_Entries supplied_:
(** * LungScapeAI: display logic and gesture control, embedded and verified

    A shallow embedding of the parts of the LungScapeAI front end that carry
    checkable behaviour:

    - [Layers]   the visibility flags of [App] and [toggleLayer];
    - [Js]       the JavaScript string built-ins the components call
                 ([split], [trim], [includes], [toLowerCase]);
    - [Chat]     the knowledge-base lookup of [AIChatHub.handleSend];
    - [Gemini]   the two requests of the generative-text service module;
    - [JsMath]   [Math.max], [Math.min] and friends on binary64 numbers;
    - [Gesture]  [toggleCamera] and [predictWebcam] of
                 [HandGestureController];
    - [Regex]    a backtracking matcher for the pattern of
                 [highlightNumbers];
    - [Findings] [parseFindings] and [highlightNumbers] of
                 [GeminiAnalysisDisplay];
    - [Leftmost] what a scan with the pattern of [highlightNumbers] finds,
                 said without the matcher;
    - [App], [Guide], [Scan], [ChatLog], [Display], [Panel]
                 the layer rows, the learning guide, the scan animation,
                 the chat over time, the findings view and the analysis
                 panel's fetch;
    - [GestureLoop] the controller's loop, its frames over time and the two
                 visualizers it steers.

    JavaScript strings are sequences of UTF-16 code units and JavaScript
    numbers are IEEE 754 binary64 values; they are modelled as lists of [N]
    and as the kernel's primitive floats.  The definitions come first, the
    properties proved of them after. *)

From Stdlib Require Import Ascii String DecimalString.
From Stdlib Require Import List Bool Arith NArith ZArith Lia.
From Stdlib Require Import Floats.
Import ListNotations.

Set Warnings "-inexact-float".

(* ================================================================== *)
(** * Visibility layers ([App], [types.ts]) *)

Module Layers.

(** [interface VisualizationLayers]: eleven boolean fields. *)
Record VisualizationLayers : Type := mkLayers {
  leftLung : bool;
  rightLung : bool;
  lobes : bool;
  bronchi : bool;
  bronchioles : bool;
  alveoli : bool;
  vasculature : bool;
  pleura : bool;
  airflow : bool;
  fibrosisMap : bool;
  motion : bool
}.

(** [keyof VisualizationLayers]. *)
Inductive LayerKey : Type :=
| KLeftLung | KRightLung | KLobes | KBronchi | KBronchioles | KAlveoli
| KVasculature | KPleura | KAirflow | KFibrosisMap | KMotion.

Definition LayerKey_eq_dec (a b : LayerKey) : {a = b} + {a <> b}.
Proof. decide equality. Defined.

(** Property read [prev[key]]. *)
Definition get (key : LayerKey) (l : VisualizationLayers) : bool :=
  match key with
  | KLeftLung => leftLung l
  | KRightLung => rightLung l
  | KLobes => lobes l
  | KBronchi => bronchi l
  | KBronchioles => bronchioles l
  | KAlveoli => alveoli l
  | KVasculature => vasculature l
  | KPleura => pleura l
  | KAirflow => airflow l
  | KFibrosisMap => fibrosisMap l
  | KMotion => motion l
  end.

(** Object spread with one overriding computed key,
    [{ ...prev, [key]: v }]: a fresh object holding every field of [prev],
    the field [key] replaced by [v]. *)
Definition spread_with (prev : VisualizationLayers) (key : LayerKey) (v : bool)
  : VisualizationLayers :=
  match key with
  | KLeftLung => mkLayers v (rightLung prev) (lobes prev) (bronchi prev) (bronchioles prev) (alveoli prev) (vasculature prev) (pleura prev) (airflow prev) (fibrosisMap prev) (motion prev)
  | KRightLung => mkLayers (leftLung prev) v (lobes prev) (bronchi prev) (bronchioles prev) (alveoli prev) (vasculature prev) (pleura prev) (airflow prev) (fibrosisMap prev) (motion prev)
  | KLobes => mkLayers (leftLung prev) (rightLung prev) v (bronchi prev) (bronchioles prev) (alveoli prev) (vasculature prev) (pleura prev) (airflow prev) (fibrosisMap prev) (motion prev)
  | KBronchi => mkLayers (leftLung prev) (rightLung prev) (lobes prev) v (bronchioles prev) (alveoli prev) (vasculature prev) (pleura prev) (airflow prev) (fibrosisMap prev) (motion prev)
  | KBronchioles => mkLayers (leftLung prev) (rightLung prev) (lobes prev) (bronchi prev) v (alveoli prev) (vasculature prev) (pleura prev) (airflow prev) (fibrosisMap prev) (motion prev)
  | KAlveoli => mkLayers (leftLung prev) (rightLung prev) (lobes prev) (bronchi prev) (bronchioles prev) v (vasculature prev) (pleura prev) (airflow prev) (fibrosisMap prev) (motion prev)
  | KVasculature => mkLayers (leftLung prev) (rightLung prev) (lobes prev) (bronchi prev) (bronchioles prev) (alveoli prev) v (pleura prev) (airflow prev) (fibrosisMap prev) (motion prev)
  | KPleura => mkLayers (leftLung prev) (rightLung prev) (lobes prev) (bronchi prev) (bronchioles prev) (alveoli prev) (vasculature prev) v (airflow prev) (fibrosisMap prev) (motion prev)
  | KAirflow => mkLayers (leftLung prev) (rightLung prev) (lobes prev) (bronchi prev) (bronchioles prev) (alveoli prev) (vasculature prev) (pleura prev) v (fibrosisMap prev) (motion prev)
  | KFibrosisMap => mkLayers (leftLung prev) (rightLung prev) (lobes prev) (bronchi prev) (bronchioles prev) (alveoli prev) (vasculature prev) (pleura prev) (airflow prev) v (motion prev)
  | KMotion => mkLayers (leftLung prev) (rightLung prev) (lobes prev) (bronchi prev) (bronchioles prev) (alveoli prev) (vasculature prev) (pleura prev) (airflow prev) (fibrosisMap prev) v
  end.

(** The initial state of [useState<VisualizationLayers>] in [App]. *)
Definition initial_layers : VisualizationLayers :=
  mkLayers true true false true false true true true true false true.

(** [toggleLayer]: [setLayers(prev => ({ ...prev, [key]: !prev[key] }))].
    The state setter applies the updater to the current state. *)
Definition toggleLayer (key : LayerKey) (prev : VisualizationLayers)
  : VisualizationLayers :=
  spread_with prev key (negb (get key prev)).

End Layers.

(* ================================================================== *)
(** * JavaScript strings and the built-ins the components call *)

Module Js.

(** A string is a sequence of UTF-16 code units. *)
Definition code_unit : Type := N.
Definition jsstring : Type := list code_unit.

(** Source literals: every literal of the modelled code that is written
    through [lit] is Basic Latin, one code unit per character. *)
Definition lit (s : String.string) : jsstring :=
  map N_of_ascii (String.list_ascii_of_string s).

Fixpoint eqb (a b : jsstring) : bool :=
  match a, b with
  | [], [] => true
  | x :: a', y :: b' => N.eqb x y && eqb a' b'
  | _, _ => false
  end.

(** [s.startsWith(p)]: [p] is an initial segment of [s]. *)
Fixpoint is_prefix (p s : jsstring) : bool :=
  match p, s with
  | [], _ => true
  | _ :: _, [] => false
  | x :: p', y :: s' => N.eqb x y && is_prefix p' s'
  end.

(** [s.includes(p)]: [p] occurs in [s] at some index. *)
Fixpoint includes (s p : jsstring) : bool :=
  match s with
  | [] => is_prefix p []
  | _ :: s' => is_prefix p s || includes s' p
  end.

(** The text before and after the leftmost occurrence of [sep] in [s]. *)
Fixpoint find_sep (sep s : jsstring) : option (jsstring * jsstring) :=
  match s with
  | [] => if is_prefix sep [] then Some ([], []) else None
  | c :: s' =>
      if is_prefix sep s then Some ([], skipn (length sep) s)
      else match find_sep sep s' with
           | Some (a, b) => Some (c :: a, b)
           | None => None
           end
  end.

(** [split] for a non-empty separator: cut at the leftmost occurrence and
    go on in the text after it.  The text after a cut is shorter than the
    text cut, so [S (length s)] rounds suffice; [fuel] only makes the
    recursion structural. *)
Fixpoint split_fuel (fuel : nat) (sep s : jsstring) : list jsstring :=
  match fuel with
  | O => [s]
  | S fuel' =>
      match find_sep sep s with
      | None => [s]
      | Some (a, b) => a :: split_fuel fuel' sep b
      end
  end.

(** [s.split(sep)] with a string separator.  The empty separator splits
    between code units. *)
Definition split (s sep : jsstring) : list jsstring :=
  match sep with
  | [] => map (fun c => [c]) s
  | _ :: _ => split_fuel (S (length s)) sep s
  end.

(** ECMAScript [WhiteSpace] and [LineTerminator] code units, the ones
    [trim] strips: TAB, LF, VT, FF, CR, SP, NBSP, U+1680, U+2000..U+200A,
    U+2028, U+2029, U+202F, U+205F, U+3000 and U+FEFF. *)
Definition is_ws (c : code_unit) : bool :=
  ((9 <=? c) && (c <=? 13) || (c =? 32) || (c =? 160) || (c =? 5760)
   || (8192 <=? c) && (c <=? 8202) || (c =? 8232) || (c =? 8233)
   || (c =? 8239) || (c =? 8287) || (c =? 12288) || (c =? 65279))%N.

Fixpoint dropWhile (p : code_unit -> bool) (s : jsstring) : jsstring :=
  match s with
  | [] => []
  | c :: s' => if p c then dropWhile p s' else s
  end.

Definition trimStart (s : jsstring) : jsstring := dropWhile is_ws s.
Definition trimEnd (s : jsstring) : jsstring := rev (dropWhile is_ws (rev s)).

(** [s.trim()]. *)
Definition trim (s : jsstring) : jsstring := trimEnd (trimStart s).

(** [s.toLowerCase()] on Basic Latin: the letters A..Z move to a..z and
    every other code unit below 128 stays.  Code units from 128 on are
    left as they are, which is exact only for caseless characters (JavaScript
    takes U+212A to [k] and U+0130 to [i] with U+0307, for one), so what is
    proved of a lower-cased value is proved of Basic Latin strings only: the
    keys (see [ChatFacts.keys_basic_latin]) and texts with
    [is_basic_latin]. *)
Definition lower_unit (c : code_unit) : code_unit :=
  if ((65 <=? c) && (c <=? 90))%N then (c + 32)%N else c.

Definition toLowerCase (s : jsstring) : jsstring := map lower_unit s.

Definition is_basic_latin (s : jsstring) : bool :=
  forallb (fun c => (c <? 128)%N) s.

(** Truthiness of a string: the empty string is the only falsy one. *)
Definition truthy (s : jsstring) : bool :=
  match s with [] => false | _ :: _ => true end.

(** [n.toString()] for a non-negative integer. *)
Definition nat_toString (n : N) : jsstring :=
  lit (DecimalString.NilZero.string_of_uint (N.to_uint n)).

End Js.

(* ================================================================== *)
(** * The chat widget ([components/AIChatHub.tsx]) *)

Module Chat.
Import Js.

_Problem to solve_: Please give an exact restatement of only the lines from the beginning of the material above to the line with "- [App], [Guide], [Scan], [ChatLog], [Display], [Panel]", inclusive.

_Result_:
(** * LungScapeAI: display logic and gesture control, embedded and verified

    A shallow embedding of the parts of the LungScapeAI front end that carry
    checkable behaviour:

    - [Layers]   the visibility flags of [App] and [toggleLayer];
    - [Js]       the JavaScript string built-ins the components call
                 ([split], [trim], [includes], [toLowerCase]);
    - [Chat]     the knowledge-base lookup of [AIChatHub.handleSend];
    - [Gemini]   the two requests of the generative-text service module;
    - [JsMath]   [Math.max], [Math.min] and friends on binary64 numbers;
    - [Gesture]  [toggleCamera] and [predictWebcam] of
                 [HandGestureController];
    - [Regex]    a backtracking matcher for the pattern of
                 [highlightNumbers];
    - [Findings] [parseFindings] and [highlightNumbers] of
                 [GeminiAnalysisDisplay];
    - [Leftmost] what a scan with the pattern of [highlightNumbers] finds,
                 said without the matcher;
    - [App], [Guide], [Scan], [ChatLog], [Display], [Panel]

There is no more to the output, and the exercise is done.